What are the two types of mistakes? How do they drive improvement for you personally and for an organization?
These types of mistakes are inadvertent mistakes and intentional mistakes. Understanding the differences and why you make these mistakes helps you to learn and grow from them.
Keep reading to explore these different types of mistakes.
Two Types of Mistakes
Syed defines two types of mistakes and distinguishes how each type of institution employs or responds to these mistakes.
Type #1: Inadvertent Mistakes
These types of mistakes occur when you’re aware of the correct answer but, through some accident or misstep, still make the error. For example, a football quarterback can mistime his pass and get sacked, even though he knows to avoid that.
Syed explains that inadvertent mistakes help us find and improve the flaws in existing systems. Consider how an inexperienced manager can inadvertently help develop a better team because his mistakes expose opportunities to improve.
(Shortform note: While these “human errors” are often understandable, it’s possible to reduce them and improve your operations. Often, we make more mistakes when we’re under a lot of stress or have to focus for long periods of time. After a while, our performance slips because it’s too hard to keep up an optimal effort. To overcome this, work in a rhythm of focused periods and rest periods. Josh Waitzkin recommends in The Art of Learning that you learn to fully relax, explaining that it rejuvenates you for your next effort.)
Type #2: Intentional Mistakes
These types of mistakes happen as part of an effort to develop solutions—if you don’t know the answer to a problem, Syed says, trial and error is a great way to find it. For example, car manufacturers have developed more efficient engines by iterating through their less efficient predecessors.
Intentional mistakes help us innovate creative solutions to tough problems. You’ll want to make these mistakes when you’re iterating a product idea, developing a theory, or navigating through thorny behavioral changes.

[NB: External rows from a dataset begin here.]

Lemma pulled_velocity :
  vx (integrateSpec pulled) = 2944 / 1000 /\ vy (integrateSpec pulled) = 0.
Proof.
  unfold integrateSpec, advance; cbn [set_pos vx vy].
  set (m := dampVelocity (accelerate pulled)).
  assert (Hx : vx m = 2944 / 1000)
    by (unfold m, dampVelocity, accelerate, pulled, TIME_STEP, DAMPING, dec, zero;
        simpl; lra).
  assert (Hy : vy m = 0)
    by (unfold m, dampVelocity, accelerate, pulled, TIME_STEP, DAMPING, dec, zero;
        simpl; lra).
  assert (Hs : speedOf m = 2944 / 1000).
  { unfold speedOf; cbn [add mul sqrt Exact.number]; rewrite Hx, Hy.
    replace (2944 / 1000 * (2944 / 1000) + 0 * 0)
      with (2944 / 1000 * (2944 / 1000)) by lra.
    apply sqrt_square; lra. }
  destruct (clampVelocity_exact m) as [_ Hunder].
  rewrite Hunder by (rewrite Hs; unfold MAX_VELOCITY; simpl; lra).
  auto.
Qed.

Lemma velocity_indicator_bounded_witness :
  R_sqrt.sqrt (8832 / 1000 * (8832 / 1000) + 0 * 0) <= 45.
Proof.
  refine (proj2 (proj2 (@velocity_indicator_bounded
            [ mkInit 0 SUPPLIER (-1950) 350 0 "n" ] [] [Tick]
            (viewOf (integrateSpec pulled)) (8832 / 1000) 0 _ _))).
  - change (In (viewOf (integrateSpec pulled))
               (map viewOf (nodesOf (tick runaway)))).
    rewrite runaway_tick; left; reflexivity.
  - unfold velocityIndicator, dec; cbn [viewOf v_vx v_vy].
    destruct pulled_velocity as [-> ->].
    cbn [abs ltb mul div fromZ Exact.number].
    rewrite Rltb_true by (rewrite Rabs_right; lra).
    cbn [orb]; f_equal; f_equal; lra.
Defined.

End IndicatorWitness.

(** ** A node at rest *)

Section Rest.
Local Open Scope R_scope.

(** A lone node at rest, at least 50 inside every edge of the viewport,
    with no shockwave active. *)
Definition restingAlone (e : Engine R) (n : Node R) : Prop :=
  nodes (physics e) = [n] /\ edges (physics e) = [] /\
  shockwaves (physics e) = [] /\
  vx n = 0 /\ vy n = 0 /\
  50 <= x n <= width e - 50 /\ 50 <= y n <= height e - 50.

Lemma integrateSpec_at_rest (n : Node R) :
  vx n = 0 -> vy n = 0 -> ax n = 0 -> ay n = 0 ->
  kinematics (integrateSpec n) = kinematics n.
Proof.
  intros Hvx Hvy Hax Hay.
  unfold integrateSpec.
  set (m := dampVelocity (accelerate n)).
  assert (Hx : vx m = 0)
    by (unfold m, dampVelocity, accelerate; simpl; rewrite Hvx, Hax; lra).
  assert (Hy : vy m = 0)
    by (unfold m, dampVelocity, accelerate; simpl; rewrite Hvy, Hay; lra).
  assert (Hc : clampVelocity m = m).
  { destruct (clampVelocity_exact m) as [_ Hunder]; apply Hunder.
    apply capped_at_rest; assumption. }
  rewrite Hc; unfold advance, kinematics, TIME_STEP, dec;
    cbn [set_pos x y vx vy add mul div fromZ Exact.number].
  rewrite Hx, Hy.
  change (x m) with (x n); change (y m) with (y n).
  rewrite Hvx, Hvy; repeat f_equal; lra.
Qed.

Lemma step_restingAlone (e : Engine R) (n : Node R) :
  restingAlone e n ->
  exists n', restingAlone (fst (simulationStep e)) n' /\
             kinematics n' = kinematics n.
Proof.
  intros (Hn & He & Hs & Hvx & Hvy & Hx & Hy).
  destruct (step_rest e) as (He' & _ & Hw & Hh).
  set (pre := addAcc (zero, zero)
                (addAcc (calculateBoundaryForces (width e) (height e)
                           (addAcc (zero, zero) (resetAcc n)))
                   (addAcc (zero, zero) (resetAcc n)))).
  assert (Hstep : nodes (physics (fst (simulationStep e))) = [integrateSpec pre]
                  /\ shockwaves (physics (fst (simulationStep e))) = []).
  { unfold simulationStep; rewrite Hn, He, Hs.
    cbn [map List.length coulombPhase calculateCoulombRepulsion nth_error
         coulombLoop Nat.eqb update hookePhase].
    unfold integratePhase, shockwavePhase, boundaryPhase, applyShockwaves.
    cbn [map fold_left fst snd physics set_stats set_physics set_shockwaves
         set_nodes nodes shockwaves updateShockwaves filter].
    rewrite integrate_is_spec; split; reflexivity. }
  destruct Hstep as [Hn' Hs'].
  assert (Hk : kinematics (integrateSpec pre) = kinematics n).
  { assert (Hb : calculateBoundaryForces (width e) (height e)
                   (addAcc (zero, zero) (resetAcc n)) = (0, 0)).
    { rewrite calculateBoundaryForces_axes; unfold axisForce.
      change (x (addAcc (zero, zero) (resetAcc n))) with (x n).
      change (y (addAcc (zero, zero) (resetAcc n))) with (y n).
      rewrite !Rltb_false by lra; f_equal; lra. }
    rewrite integrateSpec_at_rest; [reflexivity | exact Hvx | exact Hvy | |];
      unfold pre; rewrite Hb; unfold addAcc, resetAcc, zero;
      cbn [set_acc ax ay fst snd add fromZ Exact.number]; lra. }
  exists (integrateSpec pre); split; [|exact Hk].
  set (n' := integrateSpec pre) in *; clearbody n'.
  assert (Kx : x n' = x n) by (apply (f_equal (fun t => fst (fst (fst t)))) in Hk; exact Hk).
  assert (Ky : y n' = y n) by (apply (f_equal (fun t => snd (fst (fst t)))) in Hk; exact Hk).
  assert (Kvx : vx n' = vx n) by (apply (f_equal (fun t => snd (fst t))) in Hk; exact Hk).
  assert (Kvy : vy n' = vy n) by (apply (f_equal (fun t => snd t)) in Hk; exact Hk).
  unfold restingAlone; rewrite Hn', He', He, Hs', Hw, Hh, Kx, Ky, Kvx, Kvy.
  repeat split; auto; lra.
Qed.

(Shortform note: The Harvard Business Review writes that “deliberate mistakes” can reveal assumptions in your models—for example, an advertising strategy you expect to fail might actually do well. By testing it (even though you anticipate failure and financial losses), you could discover a strategy that goes against your existing assumptions. This matters because we often seek only to confirm our existing ideas. By making deliberate mistakes, you prevent that confirmation bias.)
Although both types of mistakes are productive mistakes—regardless of why they were made, they provide opportunities to learn and improve—failure-averse organizations mainly make inadvertent mistakes and fail to learn from them. Because of this, they remain stagnant and continue to make the same errors. For example, a local political campaign that neglects a key voting demographic, despite repeatedly losing without their votes, will continue to err and lose.
On the other hand, learning-oriented organizations make both types of mistakes and learn from them. This enables them to improve their systems over time—for example, the rival political campaign may have noticed where they weren’t getting enough votes, given those areas attention, and done better the next time around.
(Shortform note: The structure of a learning-oriented organization is fundamentally different from that of a failure-averse organization in that the latter is optimized for performance rather than learning. The paradox is that learning organizations often perform better than those stuck on set performance goals—because if you continually strive for static goals, instead of learning and shifting your measures as you go, you might never reach them. If you or your organization tends toward static measures of performance, try introducing this learning mindset within a project you can lead: Focus the team on learning from mistakes, rather than achieving set goals.)